Eosinophilia As a Biomarker Predicting the Occurrence of Chronic Graft Versus Host Disease,

Chronic graft-versus-host disease (cGVHD) is a major complication after allogeneic hematopoietic stem cell transplantation (HSCT) known to impair quality of life and functional status and adversely affects long-term survival. Given its impact on outcomes post HSCT, biological markers predicting cGVHD appearance could be useful. Eosinophilia has been reported to occur in the setting of both acute and cGVHD. Even though many physicians refer to eosinophilia as a predictor of GVHD, it is unclear whether eosinophilia can serve as a biomarker predicting occurrence of cGVHD in the general HSCT population.

In order to evaluate whether eosinophilia can predict the development of cGVHD, we have chosen to study a cohort of HSCT patients who developed eosinophilia while being tapered off their immunosuppressive drugs.

From 01/2000 to 12/2009, a matched series of 112 patients who underwent allogeneic HSCT at City of Hope was identified. Of those, 56 patients presented with eosinophilia (>0.5×10^9 /L on two consecutive visits within 4 weeks, not related to relapse or documented allergy, drug reaction or parasitic infection) after day 120, while being tapered from their immunosuppressive drugs (case group). A control group (with no eosinophilia present on two consecutive visits within 4 weeks after day 120) was matched for the following criteria: age (±10 years), transplant year (± 2 years), HSC source (peripheral blood versus bone marrow), donor type (related vs. unrelated), female donor to male recipient, occurrence of acute GVHD and type of GVHD prophylaxis(tacrolimus/sirolimus vs. other).

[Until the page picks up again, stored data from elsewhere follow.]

(* ===== verification/ObjectAccesses.v ===== *)
(** * The accesses to one memory object

    lib/Core/RaceDetection/ObjectAccesses.{h,cpp}: the reads and writes of one
    thread to one object between two of its events, kept as a map of byte
    ranges for constant offsets and as a multimap for symbolic ones. The lists
    are shared between forked states and copied when one of them writes: the
    list is reached through an [Acquisition], whose [acquire] makes a private
    copy and whose [mut] asserts that there is one.

    An operation on a list takes the list and whether it is owned (its use
    count is 1) and returns both. Iterators of [std::map] are modelled by the
    key they point to ([None] is [end()]); a copy of the map has the same
    keys, so the translation [it = find(it->first)] after a copy keeps the
    key, and is undefined for [end()]. *)

From Stdlib Require Import Ascii.
From stdpp Require Import base tactics list numbers gmap.
From S2P Require Import Prelude StdMap ThreadId.

(** ** Memory accesses and what the race detector asks of its neighbours

    The data of lib/Core/RaceDetection/CommonTypes.h: kinds of access, the
    memory operation that the executor hands in and the result it gets back.
    Two classes state what the detector relies on: the expression library
    (offsets may be symbolic) and the solver. The [assert]s of the records'
    users are in the files that model these users. *)

Local Open Scope Z_scope.

(** ** Machine words: [std::size_t] is 64 bits wide *)

Definition word_size : Z := 2 ^ 64.
Definition wadd (a b : Z) : Z := (a + b) mod word_size.
Definition wsub (a b : Z) : Z := (a - b) mod word_size.

Lemma wadd_small a b : 0 ≤ a + b < word_size → wadd a b = a + b.
Proof. apply Z.mod_small. Qed.

Lemma wsub_small a b : 0 ≤ a - b < word_size → wsub a b = a - b.
Proof. apply Z.mod_small. Qed.

(** ** Kinds of access *)

Inductive AccessType : Set := UNKNOWN | WRITE | READ | ALLOC | FREE.

#[export] Instance AccessType_eq_dec : EqDecision AccessType.
Proof. solve_decision. Defined.

Definition isWrite (t : AccessType) : bool := bool_decide (t = WRITE).
Definition isRead (t : AccessType) : bool := bool_decide (t = READ).
Definition isAlloc (t : AccessType) : bool := bool_decide (t = ALLOC).
Definition isFree (t : AccessType) : bool := bool_decide (t = FREE).
Definition isAllocOrFree (t : AccessType) : bool :=
  bool_decide (t = ALLOC) || bool_decide (t = FREE).

(** What [operator<<] prints of a kind. *)
Definition print_AccessType (t : AccessType) : list ascii :=
  match t with
  | UNKNOWN => ["u"%char; "n"%char]
  | WRITE => ["w"%char]
  | READ => ["r"%char]
  | ALLOC => ["a"%char]
  | FREE => ["f"%char]
  end.

(** ** Expressions

    [ref<Expr>] is ordered by [Expr::compare], which is zero only for
    structurally equal expressions; [as_constant] is the dynamic cast to
    [ConstantExpr] followed by [getZExtValue]. *)
Class ExprLib := {
  expr : Type;
  expr_less :: StdLess expr;
  expr_less_laws :: StdLessLaws expr;
  as_constant : expr → option Z;
  createPointer : Z → expr;
  createZExtToPointerWidth : expr → expr;
  AddExpr : expr → expr → expr;
  UltExpr : expr → expr → expr;
  OrExpr : expr → expr → expr;
  AndExpr : expr → expr → expr;
  constant_true : expr;
}.

(** Structural equality, as [ref::operator==] decides it. *)
Definition expr_eqb `{ExprLib} (a b : expr) : bool := negb (std_less a b) && negb (std_less b a).

Lemma expr_eqb_eq `{ExprLib} (a b : expr) : expr_eqb a b = true ↔ a = b.
Proof.
  unfold expr_eqb. rewrite andb_true_iff, !negb_true_iff. split.
  - intros [??]. by apply less_total.
  - intros ->. by rewrite less_irrefl.
Qed.

(** The meaning of the constructors the detector uses, for an assignment of
    values to the symbolic bytes. *)
Class ExprSem `{ExprLib} := {
  assignment : Type;
  width : expr → Z;
  eval : assignment → expr → Z;
  eval_range a e : 0 ≤ eval a e < 2 ^ width e;
  eval_constant a e k : as_constant e = Some k → eval a e = k;
  eval_pointer a k : 0 ≤ k < word_size → eval a (createPointer k) = k;
  width_pointer k : width (createPointer k) = 64;
  eval_zext a e : width e ≤ 64 → eval a (createZExtToPointerWidth e) = eval a e;
  width_zext e : width (createZExtToPointerWidth e) = 64;
  eval_add a x y : width x = 64 → width y = 64 → eval a (AddExpr x y) = wadd (eval a x) (eval a y);
  width_add x y : width x = 64 → width y = 64 → width (AddExpr x y) = 64;
  eval_ult a x y : width x = 64 → width y = 64 →
    eval a (UltExpr x y) = if eval a x <? eval a y then 1 else 0;
  width_ult x y : width (UltExpr x y) = 1;
  eval_or a x y : width x = 1 → width y = 1 → eval a (OrExpr x y) = Z.lor (eval a x) (eval a y);
  width_or x y : width x = 1 → width y = 1 → width (OrExpr x y) = 1;
  eval_and a x y : width x = 1 → width y = 1 → eval a (AndExpr x y) = Z.land (eval a x) (eval a y);
  width_and x y : width x = 1 → width y = 1 → width (AndExpr x y) = 1;
  eval_true a : eval a constant_true = 1;
  width_true : width constant_true = 1;
}.

(** ** The solver

    No answer ([None]) when the query fails or times out. *)
Record SolverInterface `{ExprLib} := {
  mustBeTrue : expr → option bool;
  mustBeFalse : expr → option bool;
  mayBeTrue : expr → option bool;
  mayBeFalse : expr → option bool;
}.

(** Answers to boolean queries are right for the assignments that satisfy the
    path condition. *)
Record solver_sound `{ExprSem} (feasible : assignment → Prop) (s : SolverInterface) : Prop := {
  must_true e b : width e = 1 → mustBeTrue s e = Some b →
    if b then ∀ a, feasible a → eval a e ≠ 0 else ∃ a, feasible a ∧ eval a e = 0;
  must_false e b : width e = 1 → mustBeFalse s e = Some b →
    if b then ∀ a, feasible a → eval a e = 0 else ∃ a, feasible a ∧ eval a e ≠ 0;
  may_true e b : width e = 1 → mayBeTrue s e = Some b →
    if b then ∃ a, feasible a ∧ eval a e ≠ 0 else ∀ a, feasible a → eval a e = 0;
  may_false e b : width e = 1 → mayBeFalse s e = Some b →
    if b then ∃ a, feasible a ∧ eval a e = 0 else ∀ a, feasible a → eval a e ≠ 0;
}.

(** ** Operations and results *)

(** Instructions are pointers into the module; memory objects are told apart
    by their address, the key under which accesses are kept. *)
Abbreviation KInstruction := N (only parsing).
Record MemoryObject := { mo_address : Z }.

Record MemoryOperation `{ExprLib} := {
  op_instruction : option KInstruction;
  op_type : AccessType;
  op_tid : thread_id;
  op_object : option MemoryObject;
  op_offset : option expr;
  op_numBytes : Z;
}.

Record RaceDetectionResult `{ExprLib} := {
  rr_isRace : bool;
  rr_racingInstruction : option KInstruction;
  rr_racingThread : thread_id;
  rr_canBeSafe : bool;
  rr_conditionToBeSafe : option expr;
  rr_hasNewConstraints : bool;
  rr_newConstraints : option expr;
}.

(** The value-initialised result. *)
Definition no_race `{ExprLib} : RaceDetectionResult :=
  {| rr_isRace := false; rr_racingInstruction := None; rr_racingThread := [];
     rr_canBeSafe := false; rr_conditionToBeSafe := None;
     rr_hasNewConstraints := false; rr_newConstraints := None |}.

(** A race with [instruction] of [tid] whatever the symbolic values are. *)
Definition race_with `{ExprLib} (tid : thread_id) (instruction : option KInstruction)
    : RaceDetectionResult :=
  {| rr_isRace := true; rr_racingInstruction := instruction; rr_racingThread := tid;
     rr_canBeSafe := false; rr_conditionToBeSafe := None;
     rr_hasNewConstraints := false; rr_newConstraints := None |}.

(** ** Reads and writes *)

Definition isReadOrWrite (t : AccessType) : bool := isRead t || isWrite t.

Lemma isWrite_true t : isWrite t = true ↔ t = WRITE.
Proof. apply bool_decide_eq_true. Qed.
Lemma isRead_true t : isRead t = true ↔ t = READ.
Proof. apply bool_decide_eq_true. Qed.

(** For reads and writes one is the negation of the other. *)
Lemma read_or_write t : isReadOrWrite t = true → isRead t = negb (isWrite t).
Proof. by destruct t. Qed.

#[export] Instance Z_less : StdLess Z := Z.ltb.
#[export] Instance Z_less_laws : StdLessLaws Z.
Proof.
  split; unfold std_less, Z_less.
  - apply Z.ltb_irrefl.
  - intros a b c. rewrite !Z.ltb_lt. lia.
  - intros a b. rewrite !Z.ltb_ge. lia.
Qed.

(** [ConcreteAccess] and [SymbolicAccess] have the same fields; the constant
    begin or the base expression is the key of the container. *)
Record Access := { numBytes : Z; type : AccessType; instruction : option KInstruction }.

Definition cmap : Type := smap Z Access.
Bind Scope list_scope with cmap.

(** ** Iterators of [std::map] *)

(** [begin()]. *)
Definition cm_begin (m : cmap) : option Z :=
  match m with [] => None | (k, _) :: _ => Some k end.

(** [lower_bound(k)]: the first key that is not less than [k]. *)
Fixpoint lower_bound (k : Z) (m : cmap) : option Z :=
  match m with
  | [] => None
  | (k', _) :: m' => if k' <? k then lower_bound k m' else Some k'
  end.

(** [std::next(it)]. *)
Fixpoint it_next (k : Z) (m : cmap) : option Z :=
  match m with
  | [] => None
  | (k', _) :: m' => if k' =? k then cm_begin m' else it_next k m'
  end.

(** [std::prev(it)], undefined at [begin()]. *)
Fixpoint it_prev (it : option Z) (m : cmap) : res Z :=
  match m with
  | [] => Err UndefinedBehaviour
  | (k, _) :: m' =>
      if bool_decide (it = Some k) then Err UndefinedBehaviour
      else if bool_decide (it = cm_begin m') then Ok k
      else it_prev it m'
  end.

(** [it->second]. *)
Definition it_deref (k : Z) (m : cmap) : res Access :=
  match smap_find k m with Some a => Ok a | None => Err UndefinedBehaviour end.

(** ** Acquisition *)

(** [acquire] with a function that translates [it]: nothing happens to an
    owned list; [it->first] is undefined for [end()]. *)
Definition acquire_at (own : bool) (it : option Z) : res bool :=
  if own then Ok true
  else match it with Some _ => Ok true | None => Err UndefinedBehaviour end.

(** [mut()]. *)
Definition mut (own : bool) : res unit := cassert own.

Section accesses.
Context {EL : ExprLib}.
Implicit Types (m : cmap) (op : MemoryOperation) (own : bool).

Definition mmap : Type := list (expr * Access).
Bind Scope list_scope with mmap.

Record OperationList := { concrete : cmap; symbolic : mmap }.

(** The constructors of the two access classes. *)
Definition new_access (n : Z) op : res Access :=
  _ ← cassert (isRead (op_type op) || isWrite (op_type op));
  Ok {| numBytes := n; type := op_type op; instruction := op_instruction op |}.

(** Inserting an access for [incoming] with [n] bytes at [k], through
    [emplace_hint] or, to reuse its memory, through an extracted node: an
    existing key keeps its access. *)
Definition place own (k n : Z) op m : res cmap :=
  _ ← mut own; a ← new_access n op; Ok (smap_emplace k a m).

(** ** [registerConcreteMemoryOperation] *)

(** Where the method returns early or goes on, with the begin of what remains
    of the incoming range. *)
Inductive left_result : Type :=
  | LeftDone (own : bool) (m : cmap)
  | LeftGo (own : bool) (m : cmap) (incomingBegin : Z).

A total of 112 patients were included in the analysis (Table no. 1). The most prevalent indication for HSCT was acute leukemia. Fifty seven percent of patients underwent myeloablative HSCT. There was no statistically significant difference between the case and control group for the matching criteria: age (p=0.88), HSC source, donor type, female donor to male recipient, occurrence of acute GVHD and type of GVHD prophylaxis (p=1). There was also no statistically significant difference between the groups for the different disease risk category (i.e. low risk, intermediate risk, high risk and non malignant) (p=0.4581). In the group of patients presenting with eosinophilia, 89% (50 out of 56) developed cGVHD, as opposed to 59% (33 out of 56) in the control group (p=0.0002, Chi square test). In this setting, eosinophilia was found to have a positive predictive value of 89%. In a multivariate logistic regression model, looking at the mentioned above known cGVHD risk factors, patients with eosinophilia were nearly 7 times more likely to develop cGVHD compared to those without eosinophila (p=0.0003, 95% CI 2.41–20.13).

The median time from the development of eosinophilia to first GVHD sign was 20 days. Eighty four percent of patients both in the eosinophilia and the control groups presented with extensive GVHD grading, with skin, mouth and liver being the most prevalent sites for cGVHD occurrence. With a median follow up of 51 month for the entire cohort (range 5.5–132m) 80% of patients were alive in the eosinophilia group vs. 87% in the control group.

The development of eosinophilia in the setting of tapering or discontinuation of immunosuppression may serve as a good predictor of cGVHD. Eosinophilia in this setting may be an indicator for early intervention.

No relevant conflicts of interest to declare.